Cette inégalité est d’autant plus problématique qu’elle joue un rôle sur les compétences des jeunes enfants. Si, lors des premiers mois, la garde parentale est plus favorable au développement de l’enfant, «les modes d’accueil ont par la suite un impact positif sur le développement de l’enfant». Ils faciliteraient par exemple un meilleur développement du langage et diminueraient par la suite les difficultés émotionnelles ou relationnelles. Les enfants d’origine modestes sont ceux qui bénéficieraient le plus d’un accueil en crèche, mais paradoxalement, ils sont ceux qui en ont le moins accès.
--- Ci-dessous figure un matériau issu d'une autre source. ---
(** X12.  [[...new Set(arr)]] has no repetition and the elements of [arr], each
    at the place of its first occurrence: the head of [arr] comes first,
    followed by what the rest gives with the head's repetitions removed. *)
Theorem unique_first_occurrences (arr : list jsstring) :
  List.NoDup (unique arr)
  /\ (forall x, In x (unique arr) <-> In x arr)
  /\ match arr with
     | [] => unique arr = []
     | x :: rest =>
         unique arr = x :: List.filter (fun y => negb (str_eqb y x)) (unique rest)
     end.
Proof.
  split; [apply uniqueAcc_NoDup|]. split.
  - intros x. unfold unique. rewrite uniqueAcc_In. simpl. tauto.
  - destruct arr as [|x rest]; [reflexivity|].
    unfold unique at 1. cbn [uniqueAcc existsb]. f_equal.
    rewrite uniqueAcc_filter. apply filter_same.
    intros y. cbn [existsb]. now rewrite orb_false_r.
Qed.

(** ** The handler *)

Lemma nonEmpty_spec (s : jsstring) : nonEmpty s = true <-> s <> [].
Proof.
  destruct s as [|c s]; cbn.
  - split; [discriminate|]. intros H. now contradiction H.
  - split; [discriminate|reflexivity].
Qed.

(** X13.  The origins audited are at most ten, pairwise distinct, not empty, and
    all among the normalised inputs. *)
Theorem dedup_bounded (origins : list jsstring) :
  (List.length (dedup origins) <= 10)%nat
  /\ List.NoDup (dedup origins)
  /\ Forall (fun o => In o origins /\ o <> []) (dedup origins).
Proof.
  unfold dedup. split; [|split].
  - rewrite length_firstn. lia.
  - set (u := unique (List.filter nonEmpty origins)).
    assert (Hu : List.NoDup u) by apply uniqueAcc_NoDup.
    rewrite <- (firstn_skipn 10 u) in Hu. now apply List.NoDup_app_remove_r in Hu.
  - apply List.Forall_forall. intros o Ho.
    assert (Hu : In o (unique (List.filter nonEmpty origins))).
    { rewrite <- (firstn_skipn 10). apply in_or_app. now left. }
    clear Ho. rename Hu into Ho. unfold unique in Ho.
    apply uniqueAcc_In in Ho as [Ho _]. apply filter_In in Ho as [Hin Hne].
    split; [exact Hin|]. now apply nonEmpty_spec.
Qed.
Plusieurs facteurs expliquent ce moindre recours des parents modestes. L’offre de garde est très hétérogène en France : «Elle est nettement plus faible que la moyenne dans les communes ou quartiers où le niveau de vie médian est le plus bas», comme en Guyane. Pour y remédier, le Trésor propose de s’inspirer de l’Allemagne, où il existe un droit opposable à la garde d’enfant : «Les autorités locales responsables de l’accueil de la petite enfance sont ainsi tenues d’offrir un nombre suffisant de places sur le territoire. En cas de manquement, le juge administratif, saisi par les familles, peut imposer à la commune de les dédommager.» L’action publique prévoyait d’ailleurs déjà entre 2018 et 2022 la création de 30 000 places supplémentaires, en particulier dans des quartiers prioritaires. En ce qui concerne les places d’accueils auprès des assistants parentaux, le Trésor propose de les faire évoluer «vers un mode d’exercice se rapprochant de l’accueil collectif», à la manière des maisons d’assistantes maternelles. En plus d’être plus favorable au développement des enfants, la mesure générerait des emplois de meilleure qualité et rendrait le métier de professionnel de la petite enfance plus attractif.
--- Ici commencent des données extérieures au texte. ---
(** * wordgame.py: the change-one-letter word game solved by A* search

    A shallow embedding of [src/wordgame.py] (Python 2) and the proofs of
    the properties its specification states about it.

    Conventions of the embedding:
    - a Python [str] is a [string] (a sequence of bytes); iterating over it,
      [list(s)] and [chr(n)] yield characters, modelled as [ascii];
    - a Python [int] is a [Z]; list indices and lengths are [nat];
    - a Python [set] of words is a [gset string], a [dict] keyed by words a
      [gmap string _];
    - a Python [float] is an IEEE 754 double, a [spec_float] with the
      operations of the Standard Library at precision 53;
    - an operation that can raise returns a [result]; the code that reads
      the dictionary file runs in the monad [M] over a [World]; a function
      that recurses takes the number of nested calls the interpreter still
      allows and raises when it has none left. *)

From Stdlib Require Import ZArith Ascii String List Lia DecimalString.
From Stdlib Require Import SpecFloat.
From stdpp Require Import gmap strings list sorting.

Local Open Scope Z_scope.

(** ** Exceptions and results *)

Inductive exn : Type :=
  | IndexError
  | KeyError
  | ZeroDivisionError
  | AttributeError
  | IOError
  | OverflowError
  | RuntimeError (msg : string).

Inductive result (A : Type) : Type :=
  | Ok (a : A)
  | Raise (e : exn).

Arguments Ok {A} a.
Arguments Raise {A} e.

#[global] Instance result_ret : MRet result := fun A a => Ok a.

#[global] Instance result_bind : MBind result := fun A B f m =>
  match m with
  | Ok a => f a
  | Raise e => Raise e
  end.

(** A [for] loop whose body can raise: the accumulator is threaded through
    the elements from left to right and the first exception ends the loop. *)
Fixpoint foldM {A B : Type} (f : B -> A -> result B) (l : list A) (b : B)
  : result B :=
  match l with
  | [] => Ok b
  | x :: l' => b' ← f b x; foldM f l' b'
  end.

(** ** Python built-ins used by the module *)

(** [l[i]] for a non-negative index. *)
Definition getitem {A : Type} (l : list A) (i : nat) : result A :=
  match l !! i with
  | Some x => Ok x
  | None => Raise IndexError
  end.

(** [l[-1]]. *)
Definition getitem_last {A : Type} (l : list A) : result A :=
  match last l with
  | Some x => Ok x
  | None => Raise IndexError
  end.

(** [l[i] = x] for a non-negative index. *)
Definition setitem {A : Type} (l : list A) (i : nat) (x : A)
  : result (list A) :=
  if decide (i < length l)%nat then Ok (<[i := x]> l) else Raise IndexError.

(** [enumerate(l)], counting from [k]. *)
Fixpoint enumerate_from {A : Type} (k : nat) (l : list A) : list (nat * A) :=
  match l with
  | [] => []
  | x :: l' => (k, x) :: enumerate_from (S k) l'
  end.

Definition enumerate {A : Type} (l : list A) : list (nat * A) :=
  enumerate_from 0 l.

(** [range(n)] as it is iterated, and as a list of integers. *)
Definition range (n : nat) : list nat := seq 0 n.

Definition range_Z (n : nat) : list Z := map Z.of_nat (range n).

(** [list(s)] and [''.join(l)]. *)
Definition chars (s : string) : list ascii := list_ascii_of_string s.

Definition join (l : list ascii) : string := string_of_list_ascii l.

Definition len (s : string) : nat := String.length s.

(** [min(a, b, c)]. *)
Definition min3 (a b c : Z) : Z := Z.min (Z.min a b) c.

(** A [bool] used as an [int]. *)
Definition int_of_bool (b : bool) : Z := if b then 1 else 0.

(** [c1 != c2] on characters. *)
Definition char_ne (c1 c2 : ascii) : bool := negb (Ascii.eqb c1 c2).

(** ** levenshtein *)

(** The body of the inner loop [for j, c2 in enumerate(s2)]. *)
Definition levenshtein_inner (c1 : ascii) (previous_row : list Z)
    (current_row : list Z) (jc : nat * ascii) : result (list Z) :=
  let '(j, c2) := jc in
  p1 ← getitem previous_row (j + 1);
  let insertions := p1 + 1 in
  cj ← getitem current_row j;
  let deletions := cj + 1 in
  p0 ← getitem previous_row j;
  let substitutions := p0 + int_of_bool (char_ne c1 c2) in
  Ok (current_row ++ [min3 insertions deletions substitutions]).

(** The body of the outer loop [for i, c1 in enumerate(s1)]: the new value
    of [previous_row]. *)
Definition levenshtein_outer (s2 : string) (previous_row : list Z)
    (ic : nat * ascii) : result (list Z) :=
  let '(i, c1) := ic in
  foldM (levenshtein_inner c1 previous_row) (enumerate (chars s2))
        [Z.of_nat i + 1].

(** The function from its comment [len(s1) >= len(s2)] on. *)
Definition levenshtein_rows (s1 s2 : string) : result Z :=
  if decide (len s2 = 0%nat) then Ok (Z.of_nat (len s1))
  else
    previous_row ← foldM (levenshtein_outer s2) (enumerate (chars s1))
                         (range_Z (len s2 + 1));
    getitem_last previous_row.

(** [levenshtein(s1, s2)].  The recursive call swaps the arguments when
    [len(s1) < len(s2)]; in the call the first argument is the longer one,
    so it does not recurse again and the recursion is unfolded here. *)
Definition levenshtein (s1 s2 : string) : result Z :=
  if decide (len s1 < len s2)%nat then levenshtein_rows s2 s1
  else levenshtein_rows s1 s2.

(** ** The dictionary file *)

(** What the module sees of its environment: the files it can open, each
    as the list of lines [readlines()] returns (line terminators included),
    and the files opened so far, most recent first. *)
Record World : Type := mkWorld {
  files : gmap string (list string);
  opened : list string
}.

(** Computations that read the environment and can raise: the world is
    threaded through, and an exception keeps the world reached so far. *)
Definition M (A : Type) : Type := World -> result A * World.

#[global] Instance M_ret : MRet M := fun A a w => (Ok a, w).

#[global] Instance M_bind : MBind M := fun A B f m w =>
  match m w with
  | (Ok a, w') => f a w'
  | (Raise e, w') => (Raise e, w')
  end.

Definition raise {A : Type} (e : exn) : M A := fun w => (Raise e, w).

(** [with open(filename) as fin: fin.readlines()]. *)
Definition readlines (filename : string) : M (list string) := fun w =>
  match files w !! filename with
  | Some lines => (Ok lines, mkWorld (files w) (filename :: opened w))
  | None => (Raise IOError, w)
  end.

Definition DICT_FILENAME : string := "words.txt".

(** [ALPHABET = [chr(i+97) for i in range(26)]]. *)
Definition ALPHABET : list ascii :=
  map (fun i => ascii_of_nat (i + 97)) (range 26).

(** The characters [str.strip()] removes: space, and tab, line feed,
    vertical tab, form feed and carriage return (codes 9 to 13). *)
Definition is_space (c : ascii) : bool :=
  let n := nat_of_ascii c in
  (n =? 32)%nat || ((9 <=? n)%nat && (n <=? 13)%nat).

Fixpoint lstrip_chars (l : list ascii) : list ascii :=
  match l with
  | [] => []
  | c :: l' => if is_space c then lstrip_chars l' else l
  end.

(** [s.strip()]: leading, then trailing white space removed. *)
Definition strip (s : string) : string :=
  join (rev (lstrip_chars (rev (lstrip_chars (chars s))))).

(** [str.lower()] on one byte: [A] to [Z] become [a] to [z]. *)
Definition lower_char (c : ascii) : ascii :=
  let n := nat_of_ascii c in
  if ((65 <=? n)%nat && (n <=? 90)%nat)%bool then ascii_of_nat (n + 32)
  else c.

Definition lower (s : string) : string := join (map lower_char (chars s)).

(** [make_dictionary(size)]. *)
Definition make_dictionary (size : nat) : M (gset string) :=
  words ← readlines DICT_FILENAME;
  let words :=
    map (fun w => lower (strip w))
        (filter (fun w => len (strip w) = size) words) in
  mret (list_to_set words).

(** ** Search states and search nodes *)

Record WordState : Type := mkWordState { word : string }.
Le quotidien des femmes davantage affecté par l’arrivée d’un enfant

Autre facteur expliquant le moindre recours des parents les plus précaires : les couples mono actifs sont davantage représentés parmi les ménages les plus précaires. Or, ces couples ont plus souvent recours à une garde par le parent inactif, qui est principalement la mère. Dans ce sens, le rapport indique que la garde parentale peut nourrir les inégalités de genre, puisqu’elle est principalement exercée par les mères : «Pour les enfants dont les parents vivent en couple, seulement 12 % du temps de garde parental entre 8 heures et 19 heures en semaine est effectué par le père seul, quand plus de la moitié est effectuée par la mère seule.» Par conséquent, «la vie quotidienne et la carrière des femmes sont davantage affectées par l’arrivée d’un enfant». De fait, les femmes recourent plus souvent que les hommes au temps partiel pour s’occuper des enfants et elles représentaient près de 94 % des bénéficiaires du congé parental indemnisé en juin 2020. Cette réduction ou interruption de l’activité pèse sur leur revenu salarial, qui diminuera d’environ 30 % en moyenne cinq ans après la naissance de l’enfant. Par ailleurs, lors des premiers mois de l’enfant, «l’introduction d’un congé réservé au second parent contribuerait à une reconfiguration des responsabilités parentales persistant bien après la naissance de l’enfant». La participation du père aux tâches ménagères et familiales serait par la suite renforcées.

En campagne pour un second mandat, Emmanuel Macron avait promis un «service public à la petite enfance». Pour le moment, seule une concertation nationale a été lancée en novembre dernier. Quant à la promesse électorale d’un «droit opposable au mode de garde», elle est pour le moment restée lettre morte.